木守柿

『掃除婦のための手引き書』  ルシア・ベルリン著 岸本佐知子

 Tが借りてきたのを返却前に回してもらう。近頃話題の本らしいが、書かれたのは少し前ですでに筆者は故人だ。短篇集だがすべてが彼女自身の投影らしい。実に起伏にとんだ人生を送った人のようで短編集も破天荒なところが面白い。彼女の人生がどのくらい多彩であったかは短編集の題材を拾っただけでも計り知れるというものだ。

 三度の結婚と四人の息子持ち。
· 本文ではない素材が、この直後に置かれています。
Lemma update_import_spec modify i w (X : Mesh -> Prop) : (forall v, modify (modify v) = modify v) ->
  rows imports w !! (Some leaf, (im_Namespace i, im_Name i)) = Some i -> (faulty faults -> forall w', X w') ->
  runs (updateServiceImport faults steps leaf modify i) w X
    (fun _ w' => writes imports w w' (<[(Some leaf, (im_Namespace i, im_Name i)) := modify i]> (rows imports w))).
Proof.
  intros Hid Hi HX. eapply runs_mono; [apply (update_retry_spec faults imports modify _ i Hid _ i w X)|done|]; auto.
  - apply backoff_positive.
  - intros u w' [?|[_ ?]]; done.
Qed.

Lemma import_finalizers_spec i w (X : Mesh -> Prop) :
  let k := (Some leaf, (im_Namespace i, im_Name i)) in
  rows imports w !! k = Some i -> (faulty faults -> forall w', X w') ->
  runs (Import_ensureFinalizer faults steps leaf i) w X
    (fun _ w' => writes imports w w' (<[k := import_finalizers (add_finalizer MCSFinalizer) i]> (rows imports w))) /\
  runs (Import_removeFinalizer faults steps leaf i) w X
    (fun _ w' => writes imports w w' (<[k := import_finalizers (remove_finalizer MCSFinalizer) i]> (rows imports w))).
Proof.
  intros k Hi HX. split; unfold Import_ensureFinalizer, Import_removeFinalizer; case_bool_decide as Hf.
  - apply runs_ok. rewrite insert_id; [apply writes_same|]. rewrite Hi. f_equal. unfold import_finalizers, add_finalizer.
    rewrite bool_decide_eq_true_2 by done. by destruct i.
  - apply update_import_spec; try done. intros v. unfold import_finalizers. simpl. by rewrite add_finalizer_idem.
  - apply runs_ok. rewrite insert_id; [apply writes_same|]. rewrite Hi. f_equal. unfold import_finalizers.
    rewrite remove_finalizer_absent by done. by destruct i.
  - apply update_import_spec; try done. intros v. unfold import_finalizers. simpl. by rewrite remove_finalizer_idem.
Qed.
シングルマザーとして掃除婦やら電話交換手、救急救命室の看護婦そして教師等々の仕事、住まいも転々として二百回の引っ越しをしたと書く。酷いアル中で矯正病院に入った体験もあれば、少女のころは羽振りの良かった父と一緒に裕福な上流階級ぐらしをしたこともある。従姉妹がすごぶる美人だと書いていたが、表紙や口絵の彼女のポートレートも魅力的だ。とにかくめまぐるしい一生だったようだ。

 この短編集の面白さはそういう多彩な話題と自分を突き放したようなアイロニーやユーモアそれからストレートな表現や図らずも社会批評となる貧者に向けた眼差しなどなど。私にはうまく表現できない。

 中でも「喪の仕事」。一人暮らしの老人の死後の後片付けに出かけた時の話。長い間顔を見にも来なかった娘と息子が葬儀の後に遺品整理に立ち会う。裕福で老人の遺品など何もいらないと冷たく言っていた二人だが、古いアイロンやワッフルメーカーに幼かったころの母親の愛情を思い出す。そしてくたくたになって色あせたエプロンと布巾を見せられた時、

「これ、わたしが四年生の始業式に着てったワンーピース!」

思い出は何気ない細部に宿る。姉弟は堰が切れたように抱き合って号泣した。

 私も目頭が熱くなった。

 実はまだ半分弱が残っている。明日が返却期限で延長不可なので明日の病院行きで読了したいと思う。

 

 昨日は思ったより暖かかったので縁側のガラス磨きと庭の落ち葉焚きをする。今日は朝早くから大工さんが来てくれ二階のフワフワ床を直してくれた。去年玄関ホールの床を張り直してくれた同じ若い大工さんで感じがよく好感がもてた。H殿は例年どおり餅を注文。年の瀬が近づいてくる。

 

 

 

 

         ぴちくちと賑やかなこと木守柿

 

 

 

 残った柿にムクドリメジロヒヨドリ・スズメ・そしてカラス様々なお客様。